Repeat the entries shown below with every word and mark intact.

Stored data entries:
Start of Block

(** A submit with no name, slug, category or SKU changes nothing and
    sends nothing; the subcategory is optional. *)
Theorem prod_submit_guard env ls s :
  pf_name (formData s) = "" \/ pf_slug (formData s) = "" \/
  pf_categorySlug (formData s) = "" \/ pf_sku (formData s) = "" ->
  handleSubmit env ls s = (s, []).
Proof.
  intros H. unfold handleSubmit.
  destruct H as [H|[H|[H|H]]]; rewrite H; simpl; [done| | |]; by rewrite ?orb_true_r.
Qed.

Definition no_sku : state :=
  {| (mounted None ∅) with showModal := true;
     formData := {| empty_form with pf_name := "Solitaire Ring"; pf_slug := "solitaire-ring";
                                    pf_categorySlug := "rings" |} |}.

(** The modal's button is enabled exactly when a click on it sends a
    request (its test lists the same four fields as [handleSubmit]'s
    guard, in another order); it reads [Update] exactly when a product
    is under edit. *)
Theorem prod_submit_button_matches_handler env ls s v :
  render_modal s = Some v ->
  (mv_submit_disabled v = false <-> snd (handleSubmit env ls s) <> []) /\
  (mv_submit_label v = "Update" <-> editingProduct s <> None).
Proof.
  unfold render_modal, handleSubmit. destruct (showModal s); [|done]. intros [= <-]. cbn.
  assert (Hg : forall a b c d : bool, negb c || negb a || negb b || negb d = negb a || negb b || negb c || negb d)
    by (intros [] [] [] []; reflexivity).
  rewrite Hg. split; [apply guard_request |]; by destruct (editingProduct s).
Qed.

Lemma prod_submit_guard_witness :
  (pf_name (formData no_sku) = "" \/ pf_slug (formData no_sku) = "" \/
   pf_categorySlug (formData no_sku) = "" \/ pf_sku (formData no_sku) = "") /\
  handleSubmit None ∅ no_sku = (no_sku, []).
Proof.
  assert (H : pf_name (formData no_sku) = "" \/ pf_slug (formData no_sku) = "" \/
              pf_categorySlug (formData no_sku) = "" \/ pf_sku (formData no_sku) = "")
    by (right; right; right; reflexivity).
  split; [exact H | exact (prod_submit_guard None ∅ _ H)].
Defined.

(** A failed save or delete of a product changes nothing the page
    shows, sends nothing, and only logs the error to the console. *)
Theorem prod_write_failure_silent env ls s n k r m :
  lookup_pending s n = Some k -> k <> KFetchData -> handleResponse r = Err m ->
  let '(s', out) := step env ls s (Complete n (CWritten r)) in
  view s' = view s /\ out = [] /\
  console s' = console s ++ [(if k is KSubmit then "Error saving product:"
                              else "Error deleting product:", m)].
Proof.
  intros Hk Hnf Hr. rewrite (prod_step_complete _ _ _ _ _ _ Hk).
  destruct k; [done| |]; simpl; rewrite Hr; simpl; by repeat split.
Qed.

Definition save_pending : state :=
  {| no_sku with pending := [(3, KSubmit)]; loading := false |}.

Lemma prod_write_failure_silent_witness :
  lookup_pending save_pending 3 = Some KSubmit /\ KSubmit <> KFetchData /\
  handleResponse (A := unit) (RespFail 400 "Bad Request" (Some (Some "SKU already exists")))
    = Err "SKU already exists" /\
  view (fst (step None ∅ save_pending
               (Complete 3 (CWritten (RespFail 400 "Bad Request" (Some (Some "SKU already exists")))))))
    = view save_pending.
Proof.
  split; [reflexivity|]. split; [discriminate|]. split; [reflexivity|].
  pose proof (prod_write_failure_silent None ∅ save_pending 3 KSubmit
                (RespFail 400 "Bad Request" (Some (Some "SKU already exists"))) "SKU already exists"
                eq_refl ltac:(discriminate) eq_refl) as H.
  destruct (step _ _ _ _) as [s' out]. simpl. destruct H as (H & _). exact H.
Defined.

(** The three lists are loaded together: when any of the three
    fetches fails none of the lists changes; when all succeed all are
    replaced; loading ends either way. *)
Theorem prod_fetch_all_or_nothing env ls s n rp rc rs :
  lookup_pending s n = Some KFetchData ->
  let '(s', out) := step env ls s (Complete n (CFetchedData rp rc rs)) in
  loading s' = false /\ out = [] /\
  (products s', categories s', subcategories s') =
    match handleResponse rp, handleResponse rc, handleResponse rs with
    | Ok ps, Ok cats, Ok subs => (ps, cats, subs)
    | _, _, _ => (products s, categories s, subcategories s)
    end.
Proof.
  intros Hk. rewrite (prod_step_complete _ _ _ _ _ _ Hk). simpl.
  destruct (handleResponse rp), (handleResponse rc), (handleResponse rs); simpl; by repeat split.
Qed.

End of Block

* Task output
(** A submit with no name, slug, category or SKU changes nothing and
    sends nothing; the subcategory is optional. *)
Theorem prod_submit_guard env ls s :
  pf_name (formData s) = "" \/ pf_slug (formData s) = "" \/
  pf_categorySlug (formData s) = "" \/ pf_sku (formData s) = "" ->
  handleSubmit env ls s = (s, []).
Proof.
  intros H. unfold handleSubmit.
  destruct H as [H|[H|[H|H]]]; rewrite H; simpl; [done| | |]; by rewrite ?orb_true_r.
Qed.

Definition no_sku : state :=
  {| (mounted None ∅) with showModal := true;
     formData := {| empty_form with pf_name := "Solitaire Ring"; pf_slug := "solitaire-ring";
                                    pf_categorySlug := "rings" |} |}.

(** The modal's button is enabled exactly when a click on it sends a
    request (its test lists the same four fields as [handleSubmit]'s
    guard, in another order); it reads [Update] exactly when a product
    is under edit. *)
Theorem prod_submit_button_matches_handler env ls s v :
  render_modal s = Some v ->
  (mv_submit_disabled v = false <-> snd (handleSubmit env ls s) <> []) /\
  (mv_submit_label v = "Update" <-> editingProduct s <> None).
Proof.
  unfold render_modal, handleSubmit. destruct (showModal s); [|done]. intros [= <-]. cbn.
  assert (Hg : forall a b c d : bool, negb c || negb a || negb b || negb d = negb a || negb b || negb c || negb d)
    by (intros [] [] [] []; reflexivity).
  rewrite Hg. split; [apply guard_request |]; by destruct (editingProduct s).
Qed.

Lemma prod_submit_guard_witness :
  (pf_name (formData no_sku) = "" \/ pf_slug (formData no_sku) = "" \/
   pf_categorySlug (formData no_sku) = "" \/ pf_sku (formData no_sku) = "") /\
  handleSubmit None ∅ no_sku = (no_sku, []).
Proof.
  assert (H : pf_name (formData no_sku) = "" \/ pf_slug (formData no_sku) = "" \/
              pf_categorySlug (formData no_sku) = "" \/ pf_sku (formData no_sku) = "")
    by (right; right; right; reflexivity).
  split; [exact H | exact (prod_submit_guard None ∅ _ H)].
Defined.

(** A failed save or delete of a product changes nothing the page
    shows, sends nothing, and only logs the error to the console. *)
Theorem prod_write_failure_silent env ls s n k r m :
  lookup_pending s n = Some k -> k <> KFetchData -> handleResponse r = Err m ->
  let '(s', out) := step env ls s (Complete n (CWritten r)) in
  view s' = view s /\ out = [] /\
  console s' = console s ++ [(if k is KSubmit then "Error saving product:"
                              else "Error deleting product:", m)].
Proof.
  intros Hk Hnf Hr. rewrite (prod_step_complete _ _ _ _ _ _ Hk).
  destruct k; [done| |]; simpl; rewrite Hr; simpl; by repeat split.
Qed.

Definition save_pending : state :=
  {| no_sku with pending := [(3, KSubmit)]; loading := false |}.

Lemma prod_write_failure_silent_witness :
  lookup_pending save_pending 3 = Some KSubmit /\ KSubmit <> KFetchData /\
  handleResponse (A := unit) (RespFail 400 "Bad Request" (Some (Some "SKU already exists")))
    = Err "SKU already exists" /\
  view (fst (step None ∅ save_pending
               (Complete 3 (CWritten (RespFail 400 "Bad Request" (Some (Some "SKU already exists")))))))
    = view save_pending.
Proof.
  split; [reflexivity|]. split; [discriminate|]. split; [reflexivity|].
  pose proof (prod_write_failure_silent None ∅ save_pending 3 KSubmit
                (RespFail 400 "Bad Request" (Some (Some "SKU already exists"))) "SKU already exists"
                eq_refl ltac:(discriminate) eq_refl) as H.
  destruct (step _ _ _ _) as [s' out]. simpl. destruct H as (H & _). exact H.
Defined.

(** The three lists are loaded together: when any of the three
    fetches fails none of the lists changes; when all succeed all are
    replaced; loading ends either way. *)
Theorem prod_fetch_all_or_nothing env ls s n rp rc rs :
  lookup_pending s n = Some KFetchData ->
  let '(s', out) := step env ls s (Complete n (CFetchedData rp rc rs)) in
  loading s' = false /\ out = [] /\
  (products s', categories s', subcategories s') =
    match handleResponse rp, handleResponse rc, handleResponse rs with
    | Ok ps, Ok cats, Ok subs => (ps, cats, subs)
    | _, _, _ => (products s, categories s, subcategories s)
    end.
Proof.
  intros Hk. rewrite (prod_step_complete _ _ _ _ _ _ Hk). simpl.
  destruct (handleResponse rp), (handleResponse rc), (handleResponse rs); simpl; by repeat split.
Qed.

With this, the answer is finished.